There are 3 main types of descriptive statistics:

* The distribution concerns the frequency of each value.
* The central tendency concerns the averages of the values.
* The variability or dispersion concerns how spread out the values are.


#### Frequency distribution 
A data set is made up of a distribution of values, or scores. In tables or graphs, you can summarize the frequency of every possible value of a variable in numbers or percentages. 

#### Estimates of Location 
Variables with measured or count data might have thousands of distinct values. Abasic step in exploring your data is getting a "typical value" for each feature (varaible):
an estimate of where most of the data is located (i.e., its central tendency).

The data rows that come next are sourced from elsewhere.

Lemma window_effects_step (h : Host) (a : app) (ev : app_event) :
  length (filter is_new_window (effects a)) = created a /\
  length (filter is_update_check (effects a)) = created a /\
  length (filter is_build_menu (effects a)) = created a /\
  (forall w, In w (open_windows a) -> w < created a) /\
  NoDup (open_windows a) ->
  length (filter is_new_window (effects (app_step h a ev)))
  = created (app_step h a ev) /\
  length (filter is_update_check (effects (app_step h a ev)))
  = created (app_step h a ev) /\
  length (filter is_build_menu (effects (app_step h a ev)))
  = created (app_step h a ev) /\
  (forall w, In w (open_windows (app_step h a ev)) ->
     w < created (app_step h a ev)) /\
  NoDup (open_windows (app_step h a ev)).
Proof.
  intros (N & U & B & L & D).
  assert (Fresh : (forall w, In w (open_windows a ++ [created a]) ->
                     w < S (created a))
                  /\ NoDup (open_windows a ++ [created a])).
  { split.
    - intros w Hw. apply in_app_or in Hw as [Hw|[<-|[]]]; [|lia].
      specialize (L w Hw). lia.
    - apply NoDup_app; repeat split; auto.
      + constructor; [intros []|constructor].
      + intros w Hw [<-|[]]. specialize (L _ Hw). lia. }
  destruct Fresh as [L' D'].
  destruct ev; app_handlers;
    repeat match goal with
           | |- context [if ?b then _ else _] => destruct b
           | |- context [match ?x with _ => _ end] => destruct x
           end; simpl;
    rewrite ?filter_app, ?length_app; simpl;
    repeat split; auto; try lia.
  - intros w0 Hw. apply filter_In in Hw as [Hw _]. now apply L.
  - now apply NoDup_filter.
Qed.

Lemma per_window_step (h : Host) (a : app) (ev : app_event) (w : nat) :
  length (filter (constructs_window w) (effects a))
  = (if Nat.ltb w (created a) then 1 else 0) /\
  length (filter (loads_url_into w) (effects a))
  = (if Nat.ltb w (created a) then 1 else 0) /\
  length (filter (builds_menu_for w) (effects a))
  = (if Nat.ltb w (created a) then 1 else 0) ->
  length (filter (constructs_window w) (effects (app_step h a ev)))
  = (if Nat.ltb w (created (app_step h a ev)) then 1 else 0) /\
  length (filter (loads_url_into w) (effects (app_step h a ev)))
  = (if Nat.ltb w (created (app_step h a ev)) then 1 else 0) /\
  length (filter (builds_menu_for w) (effects (app_step h a ev)))
  = (if Nat.ltb w (created (app_step h a ev)) then 1 else 0).
Proof.
  intros (N & U & B).
  assert (Fresh : (if Nat.ltb w (S (created a)) then 1 else 0)
                  = (if Nat.ltb w (created a) then 1 else 0)
                    + (if Nat.eqb w (created a) then 1 else 0)).
  { destruct (Nat.ltb_spec w (S (created a))), (Nat.ltb_spec w (created a)),
      (Nat.eqb_spec w (created a)); lia. }
  destruct ev; app_handlers;
    repeat match goal with
           | |- context [if activate_registered a then _ else _] =>
               destruct (activate_registered a)
           | |- context [if isDebug h then _ else _] => destruct (isDebug h)
           | |- context [if existsb ?f ?l then _ else _] =>
               destruct (existsb f l)
           | |- context [if truthy ?v then _ else _] => destruct (truthy v)
           | |- context [if negb ?b then _ else _] => destruct (negb b)
           | |- context [match installing a with _ => _ end] =>
               destruct (installing a)
           | |- context [match ?x with Some _ => _ | None => _ end] =>
               destruct x
           end; simpl;
    rewrite ?filter_app, ?length_app, ?Fresh, ?N, ?U, ?B; simpl;
    try (repeat split; lia);
    destruct (Nat.eqb w (created a)); simpl; repeat split; lia.
Qed.

(** Every window the module constructs is constructed once, loads its page
    once, gets exactly one menu, its own, and starts exactly one update
    check; no menu is built and no page loaded for a window that was not
    constructed. The open windows are distinct and were all constructed by
    the module. *)
Theorem every_window_builds_menu_and_checks_updates
    (h : Host) (tr : list app_event) :
  (forall w,
     length (filter (constructs_window w) (effects (app_run h tr)))
     = (if Nat.ltb w (created (app_run h tr)) then 1 else 0) /\
     length (filter (loads_url_into w) (effects (app_run h tr)))
     = (if Nat.ltb w (created (app_run h tr)) then 1 else 0) /\
     length (filter (builds_menu_for w) (effects (app_run h tr)))
     = (if Nat.ltb w (created (app_run h tr)) then 1 else 0)) /\
  length (filter is_new_window (effects (app_run h tr)))
  = created (app_run h tr) /\
  length (filter is_update_check (effects (app_run h tr)))
  = created (app_run h tr) /\
  length (filter is_build_menu (effects (app_run h tr)))
  = created (app_run h tr) /\
  (forall w, In w (open_windows (app_run h tr)) ->
     w < created (app_run h tr)) /\
  NoDup (open_windows (app_run h tr)).
Proof.
  split.
  - intros w. induction tr as [|ev tr IH] using rev_ind.
    + unfold app_run, loaded. simpl.
      destruct (strict_eq _ _), (isDebug h); simpl; auto.
    + rewrite app_run_snoc. now apply per_window_step.
  - induction tr as [|ev tr IH] using rev_ind.
    + unfold app_run, loaded. simpl.
      destruct (strict_eq _ _), (isDebug h); simpl;
        repeat split; auto; try (intros w []); constructor.
    + rewrite app_run_snoc. now apply window_effects_step.
Qed.

Lemma every_window_builds_menu_and_checks_updates_witness :
  In 1 (open_windows (app_run release_host [WhenReady; Closed 0; Activate]))
  /\ 1 < created (app_run release_host [WhenReady; Closed 0; Activate])
  /\ length (filter (builds_menu_for 1)
               (effects (app_run release_host [WhenReady; Closed 0; Activate])))
     = 1.
Proof.
  split; [now left|]. split.
  - exact (proj1 (proj2 (proj2 (proj2 (proj2
      (every_window_builds_menu_and_checks_updates release_host
         [WhenReady; Closed 0; Activate]))))) 1 (or_introl eq_refl)).
  - exact (proj2 (proj2 (proj1
      (every_window_builds_menu_and_checks_updates release_host
         [WhenReady; Closed 0; Activate]) 1))).
Defined.

(** ** Debug mode *)






(** ** What the sinks receive *)

Lemma rejection_is_logged_witness :
  In (Rejected (BadExitCode (Some 2%Z)))
     (settle_calls (startDriverBin "chromedriver" 4445 (Spawned {| pid := 7 |})
                      [StderrData "usage"; ProcessExit (Some 2%Z)])) /\
  In (ConsoleLog ["Exit code: 2"])
     (output (startDriverBin "chromedriver" 4445 (Spawned {| pid := 7 |})
                [StderrData "usage"; ProcessExit (Some 2%Z)])).
Proof.
  split; [now left|].
  exact (rejection_is_logged "chromedriver" 4445 (Spawned {| pid := 7 |})
    [StderrData "usage"; ProcessExit (Some 2%Z)] (BadExitCode (Some 2%Z))
    (or_introl eq_refl)).
Defined.

(** Each chunk writes one line that carries the whole text captured so far,
    not the chunk alone, under the label [WEBDRIVER STDERR] for both pipes:
    standard-output chunks go to [log.debug], standard-error chunks to the
    console. *)
Theorem chunk_logs_whole_captured_text
    (bin : string) (port : Z) (program : ChildProcess)
    (tr : list signal) (data : string) :
  output (startDriverBin bin port (Spawned program) (tr ++ [StdoutData data]))
  = (output (startDriverBin bin port (Spawned program) tr)
     ++ [LogDebug ["WEBDRIVER STDERR"; (captured_text tr ++ data)%string]])%list
  /\
  output (startDriverBin bin port (Spawned program) (tr ++ [StderrData data]))
  = (output (startDriverBin bin port (Spawned program) tr)
     ++ [ConsoleLog ["WEBDRIVER STDERR";
                     (captured_text tr ++ data)%string]])%list.
Proof.
  unfold startDriverBin. rewrite !run_snoc.
  rewrite <- (stderr_run port program tr). split; handlers.
  - destruct (isFirst (run port program tr)); reflexivity.
  - reflexivity.
Qed.
(** * Layout Synthesis Engine and Envelope Builder: a shallow embedding

    The definitions below follow [layout3_working.py] and
    [envelope_builder_mark2.py] function by function.

    Modelling conventions.
    - Python numbers are modelled by exact rationals [Q]; every literal of
      the source (0.5, 2.5, 0.2, 0.01, ...) is the rational it denotes.
      Statements compare rationals with [==], [<], [<=] or with the
      boolean tests [<?], [<=?].
    - Objects that the source mutates in place (the rooms) live in a
      [list Room.t]; a reference to a room is its index in that list, a
      field assignment is an [alter] at that index, and [a is b] is
      equality of indices.
    - Wall segments are values: [merge_walls] is given segments that are
      distinct objects, and its result is the list of their final states.
    - Strings are [string]; [str.lower] acts on the ASCII letters.
    - Dictionaries read by key are records; a key that may be missing is
      an [option] field, and reading it with [d[key]] may raise. *)

From Stdlib Require Import QArith Qminmax Qabs Qround ZArith List String Ascii Bool Lia Lqa.
From stdpp Require Import base list.

Local Open Scope Q_scope.

(** ** Numbers *)

Definition Qltb (a b : Q) : bool := negb (Qle_bool b a).

Infix "<=?" := Qle_bool (at level 70, no associativity) : Q_scope.
Infix "<?" := Qltb (at level 70, no associativity) : Q_scope.
Infix "=?" := Qeq_bool (at level 70, no associativity) : Q_scope.

Definition Qmin4 (a b c d : Q) : Q := Qmin (Qmin (Qmin a b) c) d.

(** Python's [round(v)] on one argument: nearest integer, ties to even. *)
Definition py_round (v : Q) : Z :=
  let f := Qfloor v in
  let d := v - inject_Z f in
  if d <? 1 # 2 then f
  else if (1 # 2) <? d then (f + 1)%Z
  else if Z.even f then f else (f + 1)%Z.

(** ** Strings *)

Definition lower_ascii (c : ascii) : ascii :=
  let n := nat_of_ascii c in
  if ((65 <=? n)%nat && (n <=? 90)%nat)%bool then ascii_of_nat (n + 32) else c.

Fixpoint lower (s : string) : string :=
  match s with
  | EmptyString => EmptyString
  | String c s' => String (lower_ascii c) (lower s')
  end.

(** [sub in s] on Python strings. *)
Fixpoint contains (sub s : string) : bool :=
  (String.prefix sub s ||
   match s with
   | EmptyString => false
   | String _ s' => contains sub s'
   end)%bool.

(** ** The room graph model *)

(** An entry of [adjacency_edges]: [{to, type, edge_preference}]. *)
Module Edge.
Record t := mk {
  to : string;
  type : string;
  edge_preference : option string
}.
End Edge.

Module Room.
Record t := mk {
  room_id : string;
  name : string;
  purpose : string;
  width : Q;
  height : Q;
  zone : string;
  adjacency : list Edge.t;
  x : Q;
  y : Q;
  locked : bool;
  priority : Z
}.

Definition set_x (v : Q) (r : t) : t :=
  mk (room_id r) (name r) (purpose r) (width r) (height r) (zone r)
     (adjacency r) v (y r) (locked r) (priority r).
Definition set_y (v : Q) (r : t) : t :=
  mk (room_id r) (name r) (purpose r) (width r) (height r) (zone r)
     (adjacency r) (x r) v (locked r) (priority r).
Definition set_width (v : Q) (r : t) : t :=
  mk (room_id r) (name r) (purpose r) v (height r) (zone r)
     (adjacency r) (x r) (y r) (locked r) (priority r).
Definition set_height (v : Q) (r : t) : t :=
  mk (room_id r) (name r) (purpose r) (width r) v (zone r)
     (adjacency r) (x r) (y r) (locked r) (priority r).
Definition set_locked (v : bool) (r : t) : t :=
  mk (room_id r) (name r) (purpose r) (width r) (height r) (zone r)
     (adjacency r) (x r) (y r) v (priority r).
Definition set_priority (v : Z) (r : t) : t :=
  mk (room_id r) (name r) (purpose r) (width r) (height r) (zone r)
     (adjacency r) (x r) (y r) (locked r) v.

Definition bounds (r : t) : Q * Q * Q * Q :=
  (x r, y r, x r + width r, y r + height r).

Definition center (r : t) : Q * Q :=
  (x r + width r / 2, y r + height r / 2).

Definition area (r : t) : Q := width r * height r.

Definition MAX_CORRIDOR_LEN : Q := 12.

Definition make_corridor (room_a room_b : t) (width : Q) : t :=
  let '(ax, ay) := center room_a in
  let '(bx, by_) := center room_b in
  if Qabs (ay - by_) <? Qabs (ax - bx) then
    let length := Qmin (Qabs (ax - bx)) MAX_CORRIDOR_LEN in
    mk ("corridor_" ++ room_id room_a ++ "_" ++ room_id room_b)
       "Corridor" "circulation" length width "circulation" []
       (Qmin ax bx) ((ay + by_) / 2 - width / 2) false 0
  else
    let length := Qmin (Qabs (ay - by_)) MAX_CORRIDOR_LEN in
    mk ("corridor_" ++ room_id room_a ++ "_" ++ room_id room_b)
       "Corridor" "circulation" width length "circulation" []
       ((ax + bx) / 2 - width / 2) (Qmin ay by_) false 0.
End Room.

(** The room a reference denotes; references held by the pipeline are
    always valid indices, the default is never reached. *)
Definition dummy_room : Room.t :=
  Room.mk "" "" "" 0 0 "" [] 0 0 false 0.

Definition get (rs : list Room.t) (i : nat) : Room.t :=
  default dummy_room (rs !! i).

Definition is_master_bed (r : Room.t) : bool :=
  (String.eqb (Room.purpose r) "bedroom" &&
   contains "master" (lower (Room.name r)))%bool.

Definition is_master_bath (r : Room.t) : bool :=
  (String.eqb (Room.purpose r) "bathroom" &&
   contains "master" (lower (Room.name r)))%bool.

Definition has_purpose (p : string) (r : Room.t) : bool :=
  String.eqb (Room.purpose r) p.

Definition is_foyer (r : Room.t) : bool :=
  contains "foyer" (lower (Room.name r)).

(** [next((r for r in rooms if p(r)), None)], as a reference. *)
Fixpoint find_index (p : Room.t -> bool) (rs : list Room.t) : option nat :=
  match rs with
  | [] => None
  | r :: rs' => if p r then Some 0%nat else S <$> find_index p rs'
  end.

(** ** Zone Placer *)

Module ImprovedZonePlacer.
Record t := mk { x0 : Q; y0 : Q; w : Q; h : Q }.

Definition init (plot_w plot_h front rear left right : Q) : t :=
  mk left front (plot_w - left - right) (plot_h - front - rear).

Definition bounds (p : t) : Q * Q * Q * Q :=
  (x0 p, y0 p, x0 p + w p, y0 p + h p).

Definition assign_priority (r : Room.t) : Room.t :=
  let master := contains "master" (lower (Room.name r)) in
  let p := Room.purpose r in
  if String.eqb p "living" then Room.set_priority 100 r
  else if (String.eqb p "bedroom" && master)%bool then Room.set_priority 90 r
  else if (String.eqb p "bathroom" && master)%bool then Room.set_priority 85 r
  else if String.eqb p "kitchen" then Room.set_priority 80 r
  else if String.eqb p "bedroom" then Room.set_priority 70 r
  else if String.eqb p "bathroom" then Room.set_priority 65 r
  else if is_foyer r then Room.set_priority 95 r
  else Room.set_priority 50 r.

Definition is_common_bath (r : Room.t) : bool :=
  (String.eqb (Room.purpose r) "bathroom" &&
   contains "common" (lower (Room.name r)))%bool.

Definition is_kid_room (r : Room.t) : bool :=
  (String.eqb (Room.purpose r) "bedroom" &&
   negb (contains "master" (lower (Room.name r))))%bool.

(** References to the rooms satisfying [p], in list order. *)
Definition indices_where (p : Room.t -> bool) (rs : list Room.t) : list nat :=
  List.filter (fun i => p (get rs i)) (seq 0 (length rs)).

(** The body of [for i, kid_room in enumerate(kids_rooms)]. *)
Fixpoint place_kids (mb : nat) (i : nat) (kids : list nat)
    (rs : list Room.t) : list Room.t :=
  match kids with
  | [] => rs
  | k :: kids' =>
      let rs := alter (Room.set_x
                  (Room.x (get rs mb) + Room.width (get rs mb) + (3 # 2))) k rs in
      let rs := alter (Room.set_y
                  (Room.y (get rs mb) +
                   inject_Z (Z.of_nat i) * (Room.height (get rs k) + 1))) k rs in
      place_kids mb (S i) kids' rs
  end.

**Mean**: The sum of all values divided by the number of values.  
*Synonym*: "Average"

**Median**: The value such that one-half of the data lies above and below.

**Percentile**: The value such that *P* percent of the data lies below.  
         *Synonym*: "quantile"

And there are two important definations we will need to know about:

**Robust**: Not Sensitive to extreme values.        
 
**Outlier**: A data value that is very different from most of the data


![](https://media.giphy.com/media/9ADoZQgs0tyww/giphy.gif)

In [3]:
df = pd.read_csv("../input/inputdatasets/2008_all_states.csv")
df.head()
# this is a dataset that will be used to calarify more on the points that will be mentioned.
# this dataset is about voters in different states in us for the 2008 election. 

In [4]:
# we can get to know about the number of voters in every state

tot_mean = df.dem_share.mean()

tot_median = df.dem_share.median()

print(tot_mean)
tot_median

## By knowing that (mean) is sensitive to outliers 
## And median is Robust. 
## We can conclude at first look that dem_share is some what normally distributed (number of outliers is not big )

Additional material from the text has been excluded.